[Python-Dev] Fwd: summing a bunch of numbers (or "whatevers")

Alex Martelli aleax@aleax.it
Mon, 21 Apr 2003 12:52:32 +0200

On Monday 21 April 2003 10:52 am, Alex Martelli wrote:
> Aye aye, cap'n -- now that youve crossed the i's and dotted the t's
> I'll arrange the complete patch with tests and docs and submit it
> forthwith.

Done -- patch 724936 on SF, assigned to gvanrossum with priority 7
as you said to do for patches meant for 2.3beta1.

As I've remarked in the patch's comments, there's something of a
performance hit now with sum(manystrings) wrt ''.join(manystrings):

[alex@lancelot Lib]$ ../python -O timeit.py -s'L=map(str,range(999))' 
-s'import operator'  'sum(L)'
10000 loops, best of 3: 174 usec per loop

[alex@lancelot Lib]$ ../python -O timeit.py -s'L=map(str,range(999))' 
-s'import operator'  '"".join(L)'
10000 loops, best of 3: 75 usec per loop

[alex@lancelot Lib]$ ../python -O timeit.py -s'L=map(str,range(999))' 
-s'import operator'  'reduce(operator.add,L)'
1000 loops, best of 3: 1.35e+03 usec per loop

[alex@lancelot Lib]$ ../python -O timeit.py -s'L=map(str,range(999))' 
-s'import operator'  'tot=""' 'for it in L: tot+=it'
1000 loops, best of 3: 1.33e+03 usec per loop

Nowhere as bad as the unbounded slowdown with operator.add
or the equivalent loop, but still, a solid slowdown of a factor of two.

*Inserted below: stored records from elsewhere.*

(** A start from which no device can be selected: no device was restored,
    the menu was built with no device in it, and the main thread is at the
    test of line 276 or waits on line 278. *)
Definition stuck (s : sys) : Prop :=
  (s.(main) = MCheck ∨ s.(main) = MWait) ∧ s.(tray) = TMenu [] None ∧
  s.(recorder) = RNotStarted ∧
  (g_of s).(input_device_index) = None ∧ (g_of s).(selected_event) = false.

(** The other threads, the files, the devices and the capture are the
    same in two states. *)
Definition same_threads (s s' : sys) : Prop :=
  s'.(main) = s.(main) ∧ s'.(tray) = s.(tray) ∧ s'.(recorder) = s.(recorder) ∧
  s'.(captured) = s.(captured) ∧ s'.(sw).(config) = s.(sw).(config) ∧
  s'.(sw).(devices) = s.(sw).(devices).

(** What an execution of the worker alone has to reach to realise an
    outcome of [transcribe_loop_body] from the state [s]. *)
Definition realises (s : sys) (o : outcome AQ) (s' : sys) : Prop :=
  let window := take 20 (fifo_items (g_of s).(audio_q)) in
  match o with
  | Slept g' => s' = s
  | Blocked =>
      s'.(worker) = WCollect (fifo_items (g_of s).(audio_q)) ∧
      fifo_items (g_of s').(audio_q) = [] ∧ exec LWorker s' = None
  | Dispatched request g' =>
      s'.(worker) = WTop ∧ g_of s' = g' ∧ s'.(sent) = s.(sent) ++ [request] ∧
      s'.(consumed) = s.(consumed) ++ window
  | Died e g' =>
      s'.(worker) = WDead e ∧ g_of s' = g' ∧ s'.(consumed) = s.(consumed) ++ window
  end.

End system.

Arguments sys AQ : clear implicits.

(** Reduction of the projections of an updated state, leaving the handlers
    folded. *)
Ltac sys_simpl :=
  cbn [sw main worker tray recorder captured consumed sent
       with_sw with_main with_worker with_tray with_recorder with_captured with_consumed
       with_sent on_sys_globals g_of main_raise
       globals config devices with_globals with_config with_devices on_globals
       SAMPLE_RATE audio_q input_device_index paused selected_event signal_handler
       pause_item emitted stdout with_audio_q with_paused with_emitted
       with_input_device_index with_SAMPLE_RATE with_selected_event with_signal_handler
       print] in *.

(** ** Example executions *)

(** Two microphones: a headset at 16 kHz and a webcam at 48 kHz. *)
Definition studio : list device_info :=
  [ DeviceInfo (of_string "Headset") 1 0 (16000 # 1) (Ok tt);
    DeviceInfo (of_string "Webcam") 2 0 (48000 # 1) (Ok tt) ].

(** A block of silence. *)
Definition silence : block := replicate 4000 0.

(** The driver delivers 20 blocks and the worker takes each of them. *)
Definition collect20 : list action := concat (replicate 20 [LBlock silence None; LWorker]).

(** A session that starts with device 0 saved: the main thread restores it
    and starts the threads, the stream opens, the worker collects a window
    and sends it, the service answers, and the user then selects device 1. *)
Definition session : list action :=
  replicate 11 LMain ++ [LTray; LRecOpen true; LWorker] ++ collect20 ++
  [LWorker; LAnswer (ApiText (of_string "hello")); LClickDevice 1] ++ replicate 6 LTray.

(** A start with no device saved in which device 1 is clicked as soon as the
    menu exists, and the main thread reaches line 276 after line 107 of the
    handler has run and before line 110 has. *)
Definition early_click : list action :=
  [LMain; LMain; LMain; LTray; LClickDevice 1; LTray; LMain; LMain; LRecOpen true; LWorker] ++
  collect20 ++ [LWorker; LWorker].

(** A session in which the user pauses right after the worker has passed
    the test of line 143: the blocks arrive, the worker completes its
    window and the answer is shown, all while the flag is set. *)
Definition late_pause : list action :=
  replicate 11 LMain ++ [LTray; LRecOpen true; LWorker; LClickPause] ++ collect20 ++
  [LWorker; LAnswer (ApiText (of_string "hello"))].

(** What the user tries after a start with no microphone: Quit, Pause,
    plugging the microphones in, Quit again, while the main thread reaches
    its wait and the worker its first [get]. *)
Definition no_way_out : list action :=
  [LClickQuit; LMain; LClickPause; LWorker; LReplug studio; LClickQuit; LClickPause; LWorker].

(** A start with device 0 saved in which the stream cannot be opened, and
    the user then selects device 1. *)
Definition refused : list action :=
  replicate 11 LMain ++ [LTray; LRecOpen false; LClickDevice 1] ++ replicate 6 LTray.

(** The state an execution of the list implementation leads to. *)
Definition after (ls : list action) (c : config_file) (ds : list device_info)
    : sys (list block) :=
  default (boot c ds) (run ls (boot c ds)).

(** A state in which the worker is at the top of its loop with 20 blocks
    queued at 16 kHz. *)
Definition busy : sys (list block) :=
  {| sw := {| globals := example_state (Some 16000) (replicate 20 [1; -2]);
              config := NoFile; devices := studio |};
     main := MExec; worker := WTop; tray := TMenu [(0, of_string "Headset")] None;
     recorder := ROpen 0 16000; captured := replicate 20 [1; -2]; consumed := []; sent := [] |}.

(** Whether the execution exists. *)
Definition runs (ls : list action) (c : config_file) (ds : list device_info) : bool :=
  match run ls (boot (AQ:=list block) c ds) with Some _ => true | None => false end.

(** ** Theorems *)

Section exec_laws.
Context `{Fifo block AQ} `{Resampler}.
Implicit Types (s : sys AQ) (l : action) (ls : list action).

Lemma main_exec_sound s s' : main_exec s = Some s' → step s LMain s'.
Proof.
  unfold main_exec. intros He. destruct (main s) eqn:Hm; simplify_eq.
  - destruct (load_device _) as [[i|]|e] eqn:Hl; eauto using step.
  - destruct (sel_step _ _ _) as [w' [pc'| |e]] eqn:Hs; eauto using step.
  - eauto using step.
  - eauto using step.
  - destruct (input_device_index _) eqn:Hi; eauto using step.
  - destruct (selected_event _) eqn:Hev; simplify_eq. eauto using step.
  - eauto using step.
Qed.

Lemma worker_exec_sound s s' : alive s → worker_exec s = Some s' → step s LWorker s'.
Proof.
  unfold worker_exec. intros Ha He. destruct (worker s) eqn:Hw; simplify_eq.
  - destruct (paused _) eqn:Hp; eauto using step.
  - destruct (decide (length got < 20)%nat).
    + destruct (fifo_get _) as [[b q']|] eqn:Hg; simplify_eq. eauto using step.
    + destruct (decide (length got = 20%nat)); simplify_eq. eauto using step.
  - destruct (resample_at _ _) eqn:Hr; eauto using step.
Qed.

Lemma answer_exec_sound resp s s' :
  alive s → answer_exec resp s = Some s' → step s (LAnswer resp) s'.
Proof.
  unfold answer_exec. intros Ha He. destruct (worker s) eqn:Hw; simplify_eq.
  destruct (on_response _ _) eqn:Hr; eauto using step.
Qed.

Lemma tray_exec_sound s s' : alive s → tray_exec s = Some s' → step s LTray s'.
Proof.
  unfold tray_exec. intros Ha He. destruct (tray s) as [| |items [[i pc]|]|] eqn:Ht; simplify_eq.
  - destruct (list_devices _) eqn:Hl; eauto using step.
  - destruct (sel_step _ _ _) as [w' [pc'| |e]] eqn:Hs; eauto using step.
Qed.

Lemma click_exec_sound l s s' : alive s → click_exec l s = Some s' → step s l s'.
Proof.
  unfold click_exec. intros Ha He.
  destruct (tray s) as [| |items [[i pc]|]|] eqn:Ht; simplify_eq.
  destruct l; simplify_eq; [|eauto using step..].
  case_decide; simplify_eq. eauto using step.
Qed.

Lemma open_exec_sound accepted s s' :
  alive s → open_exec accepted s = Some s' → step s (LRecOpen accepted) s'.
Proof.
  unfold open_exec. intros Ha He. destruct (recorder s) eqn:Hr; simplify_eq.
  destruct (input_device_index _) as [i|] eqn:Hi; simplify_eq.
  destruct (open_stream _ _ _ _) as [[d r]|e] eqn:Ho; eauto using step.
Qed.

Lemma block_exec_sound indata status s s' :
  alive s → block_exec indata status s = Some s' → step s (LBlock indata status) s'.
Proof.
  unfold block_exec. intros Ha He. destruct (recorder s) eqn:Hr; simplify_eq.
  case_decide as Hb; simplify_eq. destruct Hb. eauto using step.
Qed.

Lemma exec_sound l s s' : exec l s = Some s' → step s l s'.
Proof.
  unfold exec. destruct l; [apply main_exec_sound|case_decide; [|done]..];
    eauto using worker_exec_sound, answer_exec_sound, tray_exec_sound, click_exec_sound,
      open_exec_sound, block_exec_sound.
  intros [= <-]. by constructor.
Qed.

Lemma main_step_alive s s' : step s LMain s' → alive s.
Proof. unfold alive. inversion 1; congruence. Qed.

Lemma exec_complete l s s' : step s l s' → exec l s = Some s'.
Proof.
  destruct 1; unfold exec, main_exec, worker_exec, answer_exec, tray_exec, click_exec,
    open_exec, block_exec;
    try rewrite (decide_True (P:=alive _)) by done;
    repeat match goal with Heq : _ = _ |- _ => rewrite Heq end; simpl;
    rewrite ?decide_True by done; try done.
  all: rewrite ?decide_False by lia; rewrite ?decide_True by done; done.
Qed.

(** A step is the execution of its action. *)
Lemma exec_step l s s' : exec l s = Some s' ↔ step s l s'.
Proof. split; [apply exec_sound|apply exec_complete]. Qed.

Lemma run_steps ls s s' : run ls s = Some s' ↔ steps s ls s'.
Proof.
  revert s. induction ls as [|l ls IH]; intros s; simpl.
  - split; [intros [= <-]; constructor|by inversion 1].
  - split.
    + destruct (exec l s) as [s1|] eqn:He; [|done]. simpl. intros Hr.
      econstructor; [by apply exec_step|by apply IH].
    + inversion 1 as [|? ? s1 ? ? Hs Hss]; subst. apply exec_step in Hs as ->. by apply IH.
Qed.

(** The step for an action is unique. *)
Lemma step_deterministic l s s1 s2 : step s l s1 → step s l s2 → s1 = s2.
Proof. rewrite <- !exec_step. congruence. Qed.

Problem is that the argument to sum MIGHT be an iterator (not a
"normal" sequence) so sum must save the first item and concat
the _PyString_Join of the OTHER items after the first (my unit
tests were originally lax and only exercised sum with the argument
being a list -- fortunately I beefed up the unit tests as part of
preparing the patch for submission, so they caught this, as well
as the issue with sum of a sequence mixing unicode and plain
string items, which forces sum to use different concatenation code
depending on the exact type of the first item...).

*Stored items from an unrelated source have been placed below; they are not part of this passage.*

Lemma path_known (c : list Z) (m : gmap Z Z) (x0 : Z) (us : list Z) (n : nat) :
  cuckoo_inv c m -> Z.of_nat (size m) < CUCKOO_SIZE ->
  0 <= x0 < SIZE -> Z.of_nat (length us) = MAXPATHLEN ->
  vec_get us 0 = Ok x0 ->
  ends_after m x0 (S n) -> Z.of_nat n < MAXPATHLEN ->
  exists us1,
    path path_fuel c (next m x0) us 0 = Ok (Some (Z.of_nat n, us1)) /\
    Z.of_nat (length us1) = MAXPATHLEN /\
    forall i, (i <= n)%nat -> vec_get us1 (Z.of_nat i) = Ok (walk m x0 i).
Proof.
  intros Hinv Hcap Hx Hlen Hx0 Hend Hn. pose proof MAXPATHLEN_range as Hmp.
  destruct (path_spec c m Hinv Hcap path_fuel (next m x0) us 0
              (next_range c m x0 Hinv) Hlen)
    as (r & Hr & Hspec); try (unfold path_fuel; lia).
  pose proof (ends_after_next m x0 n Hend) as Hend'.
  destruct r as [[nu' us1]|].
  - destruct Hspec as (k & -> & _ & Hlen1 & Hk & Hst & Hsame).
    rewrite <- (ends_after_unique m (next m x0) k n Hk Hend') in *.
    exists us1. split; [exact Hr|]. split; [exact Hlen1|].
    intros [|i] Hi.
    + rewrite Hsame by lia. exact Hx0.
    + rewrite walk_S, Nat2Z.inj_succ.
      replace (Z.succ (Z.of_nat i)) with (0 + 1 + Z.of_nat i) by lia.
      apply Hst. lia.
  - exfalso. apply (Hspec n ltac:(lia)). exact (proj1 Hend').
Qed.

(** X15. An edge between two trees is added to the forest.  On a table that
    holds the map [m] and has a free slot, when the ways from the two ends
    [u0 <> 0] and [v0] of the edge of [nonce] end, after fewer than
    MAXPATHLEN nodes each, in different roots, the body of the search loop
    comes to its last statement, leaves the solutions alone, and the table
    then holds a map with at most one more key whose links are those of [m]
    and the new edge: the shorter way is turned round and its end hung under
    the other end of the edge. *)
Theorem search_adds_edge (alive0 : shrinkingset) (maxsols nonce : Z)
    (st : search_state) (m : gmap Z Z) (nu nv : nat) :
  cuckoo_inv (st_cuckoo st) m -> Z.of_nat (size m) < CUCKOO_SIZE ->
  Z.of_nat (length (st_us st)) = MAXPATHLEN ->
  Z.of_nat (length (st_vs st)) = MAXPATHLEN ->
  sipnode nonce 0 <> 0 ->
  ends_after m (sipnode nonce 0) (S nu) -> Z.of_nat nu < MAXPATHLEN ->
  ends_after m (sipnode nonce 1) (S nv) -> Z.of_nat nv < MAXPATHLEN ->
  walk m (sipnode nonce 0) nu <> walk m (sipnode nonce 1) nv ->
  exists st',
    search_step alive0 maxsols nonce st = Ok (st', Next) /\
    st_sols st' = st_sols st /\
    exists m',
      cuckoo_inv (st_cuckoo st') m' /\ (size m' <= size m + 1)%nat /\
      forall a b,
        linked m' a b <->
        linked m a b \/
        (a = sipnode nonce 0 /\ b = sipnode nonce 1) \/
        (a = sipnode nonce 1 /\ b = sipnode nonce 0).
Proof.
  intros Hinv Hcap Hlu Hlv Hu0 Hendu Hnu Hendv Hnv Hroots.
  pose proof MAXPATHLEN_range as Hmp.
  destruct (sipnode_node nonce 0 ltac:(lia)) as [_ Hur].
  destruct (sipnode_node nonce 1 ltac:(lia)) as [Ev Hvr].
  assert (Hv0 : sipnode nonce 1 <> 0)
    by (pose proof (sipnode_range nonce 1); lia).
  unfold search_step.
  set (u0 := sipnode nonce 0) in *. set (v0 := sipnode nonce 1) in *.
  destruct (Z.eqb_spec u0 0) as [|_]; [contradiction|].
  rewrite (vec_set_in_range (st_us st) 0 u0) by lia. cbn [bind].
  rewrite (cuckoo_get_inv _ m u0 Hinv Hcap Hur). fold (next m u0). cbn [bind].
  rewrite (vec_set_in_range (st_vs st) 0 v0) by lia. cbn [bind].
  rewrite (cuckoo_get_inv _ m v0 Hinv Hcap Hvr). fold (next m v0). cbn [bind].
  destruct (path_known (st_cuckoo st) m u0 (<[Z.to_nat 0 := u0]> (st_us st)) nu
              Hinv Hcap Hur) as (us1 & -> & Hlu1 & Hus1); try assumption.
  { rewrite length_insert. exact Hlu. }
  { apply vec_get_set_eq. lia. }
  cbn [bind].
  destruct (path_known (st_cuckoo st) m v0 (<[Z.to_nat 0 := v0]> (st_vs st)) nv
              Hinv Hcap Hvr) as (vs1 & -> & Hlv1 & Hvs1); try assumption.
  { rewrite length_insert. exact Hlv. }
  { apply vec_get_set_eq. lia. }
  cbn [bind].
  rewrite (Hus1 nu ltac:(lia)), (Hvs1 nv ltac:(lia)). cbn [bind].
  destruct (Z.eqb_spec (walk m u0 nu) (walk m v0 nv)) as [|_]; [contradiction|].
  rewrite !Nat2Z.id.
  destruct (Z.of_nat nu <? Z.of_nat nv).
  - destruct (add_edge_spec (st_cuckoo st) m us1 u0 v0 nu Hinv Hcap Hur
                ltac:(lia) Hnu Hus1 Hendu)
      as (c1 & c2 & m' & -> & Hc2 & Hinv' & Hsz & Hl).
    cbn [bind]. rewrite Hc2. cbn [bind]. eexists. split; [reflexivity|].
    split; [reflexivity|]. exists m'. cbn [st_cuckoo].
    split; [exact Hinv'|]. split; [exact Hsz | exact Hl].
  - destruct (add_edge_spec (st_cuckoo st) m vs1 v0 u0 nv Hinv Hcap Hvr
                ltac:(lia) Hnv Hvs1 Hendv)
      as (c1 & c2 & m' & -> & Hc2 & Hinv' & Hsz & Hl).
    cbn [bind]. rewrite Hc2. cbn [bind]. eexists. split; [reflexivity|].
    split; [reflexivity|]. exists m'. cbn [st_cuckoo].
    split; [exact Hinv'|]. split; [exact Hsz|].
    intros a b. rewrite Hl. tauto.
Qed.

Reasoning on this, and on "If the implementation is hard to explain, 
it's a bad idea", I'm starting to doubt my original intuition that "of
course" sum should be polymorphic over sequences of any type
supporting "+" -- maybe Tim Peters' concept that sum should be
restricted to sequences of numbers is sounder -- it's irksome that,
of sum's 50 lines of C, 14 should deal with the special case of
"sequence of strings" and STILL involve a factor-of-2 performance
hit wrt ''.join!  However, HOW do we catch attempts to use sum on
a sequence of strings while still allowing the use case of a sequence
of timedeltas?  [maybe a timedelta SHOULD be summable to 0
and we could take the 'summable to 0' as a test of numberhood?-)]

I don't know, so, I've submitted the patch as it stands, and I hope
somebody can suggest a better solution - I just PRAY that sum
won't accept a sequence of strings AND sum them up with + ,
thus perpetuating the "newbie performance trap" of that idiom!-)